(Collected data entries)

◆ ◆ ◆ ◆ ◆

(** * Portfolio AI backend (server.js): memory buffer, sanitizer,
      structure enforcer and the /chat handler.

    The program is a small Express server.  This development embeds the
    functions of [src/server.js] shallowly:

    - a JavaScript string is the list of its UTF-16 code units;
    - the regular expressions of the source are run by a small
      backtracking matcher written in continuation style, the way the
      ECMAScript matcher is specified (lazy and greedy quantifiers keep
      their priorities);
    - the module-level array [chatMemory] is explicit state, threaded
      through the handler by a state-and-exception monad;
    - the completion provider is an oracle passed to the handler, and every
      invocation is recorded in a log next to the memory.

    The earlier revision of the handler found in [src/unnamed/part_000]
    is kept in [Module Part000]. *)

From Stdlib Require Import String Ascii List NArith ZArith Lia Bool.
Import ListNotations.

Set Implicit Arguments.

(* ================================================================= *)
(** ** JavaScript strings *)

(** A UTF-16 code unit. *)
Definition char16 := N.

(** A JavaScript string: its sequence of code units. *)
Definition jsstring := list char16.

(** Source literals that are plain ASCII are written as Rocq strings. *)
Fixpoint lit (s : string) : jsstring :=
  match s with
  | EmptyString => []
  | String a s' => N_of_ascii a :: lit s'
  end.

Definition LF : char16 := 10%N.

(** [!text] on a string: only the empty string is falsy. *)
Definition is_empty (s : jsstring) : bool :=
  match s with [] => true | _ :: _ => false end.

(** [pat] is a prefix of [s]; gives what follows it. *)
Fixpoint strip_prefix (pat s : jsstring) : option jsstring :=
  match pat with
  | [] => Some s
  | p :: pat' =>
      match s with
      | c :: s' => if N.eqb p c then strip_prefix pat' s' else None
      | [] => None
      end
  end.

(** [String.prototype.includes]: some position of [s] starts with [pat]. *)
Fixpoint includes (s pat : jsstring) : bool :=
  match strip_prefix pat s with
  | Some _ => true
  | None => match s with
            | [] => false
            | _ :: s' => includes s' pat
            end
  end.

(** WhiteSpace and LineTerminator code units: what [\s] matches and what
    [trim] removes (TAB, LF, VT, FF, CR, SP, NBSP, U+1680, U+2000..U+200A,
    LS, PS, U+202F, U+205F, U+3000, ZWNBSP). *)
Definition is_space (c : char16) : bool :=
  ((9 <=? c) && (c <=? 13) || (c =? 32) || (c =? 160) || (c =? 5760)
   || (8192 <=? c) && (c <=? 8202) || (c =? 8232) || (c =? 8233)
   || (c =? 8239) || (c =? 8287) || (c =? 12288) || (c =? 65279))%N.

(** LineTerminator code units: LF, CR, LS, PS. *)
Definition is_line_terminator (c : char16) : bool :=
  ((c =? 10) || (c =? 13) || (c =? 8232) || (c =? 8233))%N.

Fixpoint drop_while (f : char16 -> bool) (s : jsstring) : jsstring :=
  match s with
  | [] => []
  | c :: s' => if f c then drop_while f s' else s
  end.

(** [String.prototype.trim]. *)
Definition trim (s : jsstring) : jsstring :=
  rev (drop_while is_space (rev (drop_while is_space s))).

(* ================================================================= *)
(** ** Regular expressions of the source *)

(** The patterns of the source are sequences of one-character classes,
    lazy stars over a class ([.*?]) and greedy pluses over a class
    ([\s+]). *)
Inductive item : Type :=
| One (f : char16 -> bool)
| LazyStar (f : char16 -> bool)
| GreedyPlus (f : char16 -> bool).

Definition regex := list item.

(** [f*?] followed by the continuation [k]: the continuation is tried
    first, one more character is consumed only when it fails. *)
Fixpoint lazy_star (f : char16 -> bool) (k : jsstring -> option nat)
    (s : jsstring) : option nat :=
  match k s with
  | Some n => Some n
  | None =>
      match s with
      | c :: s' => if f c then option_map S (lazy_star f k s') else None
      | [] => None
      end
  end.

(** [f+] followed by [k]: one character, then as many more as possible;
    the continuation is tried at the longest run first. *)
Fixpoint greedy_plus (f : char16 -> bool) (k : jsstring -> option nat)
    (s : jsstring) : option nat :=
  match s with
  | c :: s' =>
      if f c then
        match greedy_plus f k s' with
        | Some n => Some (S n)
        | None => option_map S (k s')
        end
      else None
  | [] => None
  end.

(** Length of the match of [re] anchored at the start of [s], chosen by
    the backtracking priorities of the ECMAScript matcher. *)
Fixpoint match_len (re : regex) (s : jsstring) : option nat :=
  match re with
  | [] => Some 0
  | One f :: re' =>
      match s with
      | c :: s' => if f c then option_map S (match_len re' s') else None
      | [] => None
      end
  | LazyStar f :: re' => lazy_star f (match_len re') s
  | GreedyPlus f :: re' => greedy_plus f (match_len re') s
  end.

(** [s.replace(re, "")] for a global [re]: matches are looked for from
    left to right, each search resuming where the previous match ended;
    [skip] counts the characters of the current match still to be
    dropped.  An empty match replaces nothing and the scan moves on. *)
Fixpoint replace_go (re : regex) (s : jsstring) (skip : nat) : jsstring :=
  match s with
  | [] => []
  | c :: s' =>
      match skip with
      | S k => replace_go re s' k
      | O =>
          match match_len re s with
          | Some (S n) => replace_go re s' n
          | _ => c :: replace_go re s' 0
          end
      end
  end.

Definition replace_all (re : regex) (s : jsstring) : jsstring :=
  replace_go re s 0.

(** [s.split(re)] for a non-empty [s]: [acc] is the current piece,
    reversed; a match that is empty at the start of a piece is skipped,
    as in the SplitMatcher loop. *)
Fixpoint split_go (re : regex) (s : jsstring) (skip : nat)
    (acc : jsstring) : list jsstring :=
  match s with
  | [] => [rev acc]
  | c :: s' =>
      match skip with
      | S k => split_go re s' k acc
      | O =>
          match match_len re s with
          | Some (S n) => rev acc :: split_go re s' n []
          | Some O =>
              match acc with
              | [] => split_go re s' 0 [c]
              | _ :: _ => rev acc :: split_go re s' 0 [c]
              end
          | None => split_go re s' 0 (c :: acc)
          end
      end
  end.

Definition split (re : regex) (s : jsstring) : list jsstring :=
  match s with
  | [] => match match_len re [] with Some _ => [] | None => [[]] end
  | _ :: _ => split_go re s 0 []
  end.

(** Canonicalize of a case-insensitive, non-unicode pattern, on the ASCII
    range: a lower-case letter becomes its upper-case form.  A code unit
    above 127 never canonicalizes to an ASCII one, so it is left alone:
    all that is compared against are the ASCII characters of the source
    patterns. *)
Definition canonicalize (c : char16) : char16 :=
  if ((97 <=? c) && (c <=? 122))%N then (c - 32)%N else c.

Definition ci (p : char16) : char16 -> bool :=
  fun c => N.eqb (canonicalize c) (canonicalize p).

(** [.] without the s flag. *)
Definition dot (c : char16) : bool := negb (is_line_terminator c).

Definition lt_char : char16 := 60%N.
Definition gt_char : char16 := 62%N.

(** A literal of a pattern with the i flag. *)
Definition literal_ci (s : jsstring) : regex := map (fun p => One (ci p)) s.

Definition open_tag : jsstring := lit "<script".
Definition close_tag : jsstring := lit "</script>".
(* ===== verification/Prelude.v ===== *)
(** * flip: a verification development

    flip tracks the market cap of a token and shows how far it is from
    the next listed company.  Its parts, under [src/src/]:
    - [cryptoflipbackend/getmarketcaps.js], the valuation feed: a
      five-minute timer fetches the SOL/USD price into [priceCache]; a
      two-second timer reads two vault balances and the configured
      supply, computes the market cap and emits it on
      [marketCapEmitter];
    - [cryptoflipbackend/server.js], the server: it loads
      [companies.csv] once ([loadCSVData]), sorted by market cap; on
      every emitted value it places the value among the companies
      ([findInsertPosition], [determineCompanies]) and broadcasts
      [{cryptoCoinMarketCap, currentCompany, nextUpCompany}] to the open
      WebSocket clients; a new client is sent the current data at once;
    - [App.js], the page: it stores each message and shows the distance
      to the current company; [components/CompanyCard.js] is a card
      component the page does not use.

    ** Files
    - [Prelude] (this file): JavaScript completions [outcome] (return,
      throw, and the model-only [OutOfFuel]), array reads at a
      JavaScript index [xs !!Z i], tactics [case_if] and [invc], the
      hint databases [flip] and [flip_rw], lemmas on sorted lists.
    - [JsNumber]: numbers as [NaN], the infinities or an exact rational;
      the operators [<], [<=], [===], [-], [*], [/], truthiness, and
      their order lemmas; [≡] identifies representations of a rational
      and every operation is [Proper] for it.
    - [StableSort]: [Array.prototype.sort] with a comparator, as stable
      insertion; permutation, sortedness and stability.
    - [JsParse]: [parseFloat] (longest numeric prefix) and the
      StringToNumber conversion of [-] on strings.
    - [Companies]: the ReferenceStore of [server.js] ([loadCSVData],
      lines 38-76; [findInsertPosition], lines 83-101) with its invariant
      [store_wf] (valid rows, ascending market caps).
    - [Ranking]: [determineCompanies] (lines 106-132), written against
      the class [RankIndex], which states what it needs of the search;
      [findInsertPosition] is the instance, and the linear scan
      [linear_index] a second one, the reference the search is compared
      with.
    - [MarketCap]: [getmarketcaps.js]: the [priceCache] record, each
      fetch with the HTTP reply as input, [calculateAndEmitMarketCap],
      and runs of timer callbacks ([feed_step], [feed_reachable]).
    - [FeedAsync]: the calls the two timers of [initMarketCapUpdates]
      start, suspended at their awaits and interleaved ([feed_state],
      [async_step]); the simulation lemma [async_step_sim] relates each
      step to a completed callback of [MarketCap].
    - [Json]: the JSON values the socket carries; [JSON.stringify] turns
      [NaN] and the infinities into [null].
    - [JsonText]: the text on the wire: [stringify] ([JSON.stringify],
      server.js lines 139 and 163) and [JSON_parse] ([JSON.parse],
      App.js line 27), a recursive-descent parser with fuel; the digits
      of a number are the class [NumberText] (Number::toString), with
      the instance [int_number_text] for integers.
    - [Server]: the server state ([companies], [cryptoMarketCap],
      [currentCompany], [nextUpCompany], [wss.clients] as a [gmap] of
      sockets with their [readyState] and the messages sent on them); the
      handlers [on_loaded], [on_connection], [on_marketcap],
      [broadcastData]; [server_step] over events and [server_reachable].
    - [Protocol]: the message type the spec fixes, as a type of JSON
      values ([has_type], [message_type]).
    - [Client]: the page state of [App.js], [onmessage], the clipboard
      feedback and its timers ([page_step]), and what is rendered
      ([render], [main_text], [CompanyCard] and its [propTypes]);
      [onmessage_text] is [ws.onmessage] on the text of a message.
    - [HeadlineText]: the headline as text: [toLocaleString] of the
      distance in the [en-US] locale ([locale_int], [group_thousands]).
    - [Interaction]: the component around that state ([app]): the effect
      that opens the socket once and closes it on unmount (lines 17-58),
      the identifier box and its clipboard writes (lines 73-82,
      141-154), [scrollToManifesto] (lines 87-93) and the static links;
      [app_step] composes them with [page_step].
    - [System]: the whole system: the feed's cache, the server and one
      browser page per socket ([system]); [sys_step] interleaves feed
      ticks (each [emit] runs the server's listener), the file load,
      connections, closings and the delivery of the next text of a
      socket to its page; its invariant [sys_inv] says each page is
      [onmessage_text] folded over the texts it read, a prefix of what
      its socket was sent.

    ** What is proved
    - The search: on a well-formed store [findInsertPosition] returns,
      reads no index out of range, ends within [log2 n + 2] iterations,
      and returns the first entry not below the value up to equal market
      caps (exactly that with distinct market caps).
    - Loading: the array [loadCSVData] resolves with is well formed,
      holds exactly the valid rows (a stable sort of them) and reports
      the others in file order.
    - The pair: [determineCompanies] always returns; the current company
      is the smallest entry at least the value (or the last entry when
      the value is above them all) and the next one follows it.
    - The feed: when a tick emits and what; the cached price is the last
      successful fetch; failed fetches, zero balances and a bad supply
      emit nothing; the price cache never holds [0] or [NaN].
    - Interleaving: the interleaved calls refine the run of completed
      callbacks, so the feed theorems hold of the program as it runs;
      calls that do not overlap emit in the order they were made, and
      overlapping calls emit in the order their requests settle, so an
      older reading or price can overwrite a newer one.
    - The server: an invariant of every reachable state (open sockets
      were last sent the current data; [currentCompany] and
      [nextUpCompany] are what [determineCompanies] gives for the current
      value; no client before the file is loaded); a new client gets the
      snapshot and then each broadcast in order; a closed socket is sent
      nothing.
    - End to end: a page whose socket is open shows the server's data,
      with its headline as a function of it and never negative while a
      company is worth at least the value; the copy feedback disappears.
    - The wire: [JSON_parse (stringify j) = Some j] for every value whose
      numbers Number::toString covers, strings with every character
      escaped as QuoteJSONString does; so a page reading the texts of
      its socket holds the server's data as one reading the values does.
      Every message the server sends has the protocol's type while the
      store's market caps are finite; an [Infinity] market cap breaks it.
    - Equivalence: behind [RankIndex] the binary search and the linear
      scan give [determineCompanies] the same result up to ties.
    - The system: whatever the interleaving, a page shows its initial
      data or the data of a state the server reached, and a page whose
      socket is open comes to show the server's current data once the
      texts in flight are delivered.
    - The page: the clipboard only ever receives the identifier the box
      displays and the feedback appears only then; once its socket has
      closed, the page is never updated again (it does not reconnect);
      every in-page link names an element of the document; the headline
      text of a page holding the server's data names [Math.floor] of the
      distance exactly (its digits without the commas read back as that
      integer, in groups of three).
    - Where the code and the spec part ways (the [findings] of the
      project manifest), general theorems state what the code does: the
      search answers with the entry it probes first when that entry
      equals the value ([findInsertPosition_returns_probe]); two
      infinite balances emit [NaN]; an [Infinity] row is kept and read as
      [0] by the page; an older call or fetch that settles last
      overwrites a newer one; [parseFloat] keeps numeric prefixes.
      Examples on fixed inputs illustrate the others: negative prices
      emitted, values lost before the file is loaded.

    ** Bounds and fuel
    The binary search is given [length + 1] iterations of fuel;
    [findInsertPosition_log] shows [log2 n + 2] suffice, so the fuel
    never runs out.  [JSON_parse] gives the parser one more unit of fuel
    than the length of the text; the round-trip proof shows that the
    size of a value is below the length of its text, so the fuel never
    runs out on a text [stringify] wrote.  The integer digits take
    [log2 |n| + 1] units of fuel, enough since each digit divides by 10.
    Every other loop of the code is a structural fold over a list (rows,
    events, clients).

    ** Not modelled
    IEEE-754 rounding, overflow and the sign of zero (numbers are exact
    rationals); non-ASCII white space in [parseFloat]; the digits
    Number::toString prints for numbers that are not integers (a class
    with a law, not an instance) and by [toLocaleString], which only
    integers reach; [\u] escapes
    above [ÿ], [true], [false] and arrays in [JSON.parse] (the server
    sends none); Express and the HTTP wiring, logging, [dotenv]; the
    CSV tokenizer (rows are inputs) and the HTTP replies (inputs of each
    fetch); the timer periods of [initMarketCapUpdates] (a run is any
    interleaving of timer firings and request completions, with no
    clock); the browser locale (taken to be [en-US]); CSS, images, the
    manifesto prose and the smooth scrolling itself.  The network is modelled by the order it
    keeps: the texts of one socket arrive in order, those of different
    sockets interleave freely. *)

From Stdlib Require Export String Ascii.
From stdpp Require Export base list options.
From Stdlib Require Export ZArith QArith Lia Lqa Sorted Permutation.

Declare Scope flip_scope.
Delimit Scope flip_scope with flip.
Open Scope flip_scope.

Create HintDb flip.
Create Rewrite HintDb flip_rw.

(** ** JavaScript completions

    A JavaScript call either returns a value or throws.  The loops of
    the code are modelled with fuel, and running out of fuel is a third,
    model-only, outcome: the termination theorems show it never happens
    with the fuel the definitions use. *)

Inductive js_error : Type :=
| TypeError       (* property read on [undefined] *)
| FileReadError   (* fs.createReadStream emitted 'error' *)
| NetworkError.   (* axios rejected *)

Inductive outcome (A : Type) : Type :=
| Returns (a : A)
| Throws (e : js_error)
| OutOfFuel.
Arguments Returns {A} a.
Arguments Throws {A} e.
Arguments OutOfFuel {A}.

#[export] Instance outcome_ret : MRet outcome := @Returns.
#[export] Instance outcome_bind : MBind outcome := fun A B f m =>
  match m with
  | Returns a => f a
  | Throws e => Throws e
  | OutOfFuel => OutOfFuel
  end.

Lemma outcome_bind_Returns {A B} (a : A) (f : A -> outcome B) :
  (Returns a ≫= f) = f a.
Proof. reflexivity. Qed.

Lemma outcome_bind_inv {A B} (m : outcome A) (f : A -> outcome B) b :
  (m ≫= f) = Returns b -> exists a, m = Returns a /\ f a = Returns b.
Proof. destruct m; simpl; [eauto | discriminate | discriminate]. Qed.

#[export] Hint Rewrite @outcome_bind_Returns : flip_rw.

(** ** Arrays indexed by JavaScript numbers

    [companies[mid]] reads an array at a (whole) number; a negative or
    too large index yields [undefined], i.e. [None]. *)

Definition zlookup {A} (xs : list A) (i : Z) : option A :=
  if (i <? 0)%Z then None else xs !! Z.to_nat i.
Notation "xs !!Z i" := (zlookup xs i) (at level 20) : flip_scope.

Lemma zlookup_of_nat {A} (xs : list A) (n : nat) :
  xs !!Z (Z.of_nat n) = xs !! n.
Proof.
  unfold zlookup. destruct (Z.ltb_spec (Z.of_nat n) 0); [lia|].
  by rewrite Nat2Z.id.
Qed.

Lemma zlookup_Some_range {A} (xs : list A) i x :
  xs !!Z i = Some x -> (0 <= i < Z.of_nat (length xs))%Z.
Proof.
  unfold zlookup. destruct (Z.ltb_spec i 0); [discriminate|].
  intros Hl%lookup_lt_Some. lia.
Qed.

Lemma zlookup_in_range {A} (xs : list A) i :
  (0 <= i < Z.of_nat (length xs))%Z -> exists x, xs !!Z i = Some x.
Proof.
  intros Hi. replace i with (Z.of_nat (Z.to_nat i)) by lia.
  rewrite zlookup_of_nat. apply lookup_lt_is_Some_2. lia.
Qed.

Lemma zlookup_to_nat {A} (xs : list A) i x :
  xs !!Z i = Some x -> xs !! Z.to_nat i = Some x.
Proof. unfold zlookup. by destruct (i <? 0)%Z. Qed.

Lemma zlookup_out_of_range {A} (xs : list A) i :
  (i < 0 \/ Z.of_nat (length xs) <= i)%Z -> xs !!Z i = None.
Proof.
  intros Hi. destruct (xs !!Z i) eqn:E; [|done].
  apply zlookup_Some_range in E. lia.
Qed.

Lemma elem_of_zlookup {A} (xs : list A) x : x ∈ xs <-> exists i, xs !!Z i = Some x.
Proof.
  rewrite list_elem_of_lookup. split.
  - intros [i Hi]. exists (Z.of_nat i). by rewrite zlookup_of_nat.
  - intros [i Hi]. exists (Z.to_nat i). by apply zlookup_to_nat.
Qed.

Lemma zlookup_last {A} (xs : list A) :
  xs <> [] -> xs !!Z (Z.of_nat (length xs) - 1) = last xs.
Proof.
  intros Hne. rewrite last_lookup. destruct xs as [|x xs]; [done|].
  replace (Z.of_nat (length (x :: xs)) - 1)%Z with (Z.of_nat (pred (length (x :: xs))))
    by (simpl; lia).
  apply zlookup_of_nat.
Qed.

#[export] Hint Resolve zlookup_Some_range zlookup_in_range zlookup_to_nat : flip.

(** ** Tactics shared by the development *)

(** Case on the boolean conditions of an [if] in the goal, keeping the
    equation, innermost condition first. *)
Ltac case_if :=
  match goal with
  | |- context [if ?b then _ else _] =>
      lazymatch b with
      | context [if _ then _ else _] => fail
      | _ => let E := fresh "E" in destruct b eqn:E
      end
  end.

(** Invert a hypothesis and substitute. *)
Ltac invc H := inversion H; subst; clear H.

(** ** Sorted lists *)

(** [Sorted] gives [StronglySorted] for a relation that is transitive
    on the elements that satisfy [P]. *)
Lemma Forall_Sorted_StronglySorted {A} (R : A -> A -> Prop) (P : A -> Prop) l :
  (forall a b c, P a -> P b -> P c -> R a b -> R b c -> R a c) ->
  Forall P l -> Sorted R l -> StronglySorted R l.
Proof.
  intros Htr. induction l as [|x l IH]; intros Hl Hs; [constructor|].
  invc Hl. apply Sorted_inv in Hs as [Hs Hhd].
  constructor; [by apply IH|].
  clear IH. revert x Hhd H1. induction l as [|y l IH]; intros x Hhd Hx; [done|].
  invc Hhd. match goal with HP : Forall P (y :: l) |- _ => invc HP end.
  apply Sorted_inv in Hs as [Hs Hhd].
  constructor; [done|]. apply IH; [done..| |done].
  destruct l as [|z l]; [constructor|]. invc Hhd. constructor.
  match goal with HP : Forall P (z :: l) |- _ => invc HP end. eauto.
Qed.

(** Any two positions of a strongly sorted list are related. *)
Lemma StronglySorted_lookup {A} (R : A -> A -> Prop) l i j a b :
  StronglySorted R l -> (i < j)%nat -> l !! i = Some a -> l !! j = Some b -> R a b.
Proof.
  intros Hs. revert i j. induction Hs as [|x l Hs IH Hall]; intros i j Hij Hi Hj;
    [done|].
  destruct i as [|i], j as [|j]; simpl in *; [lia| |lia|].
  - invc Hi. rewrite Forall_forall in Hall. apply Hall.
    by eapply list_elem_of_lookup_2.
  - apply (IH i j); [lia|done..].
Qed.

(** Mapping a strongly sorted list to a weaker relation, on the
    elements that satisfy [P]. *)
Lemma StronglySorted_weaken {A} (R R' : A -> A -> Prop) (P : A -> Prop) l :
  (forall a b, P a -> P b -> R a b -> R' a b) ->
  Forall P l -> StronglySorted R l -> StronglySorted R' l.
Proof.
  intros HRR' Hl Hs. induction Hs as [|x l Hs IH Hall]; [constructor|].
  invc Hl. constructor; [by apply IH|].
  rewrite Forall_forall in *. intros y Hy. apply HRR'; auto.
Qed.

◆ ◆ ◆ ◆ ◆

EXERCISE OBJECTIVE:
Reply with nothing but the count of lines in the entries above that contain "goal".

SOLUTION:
4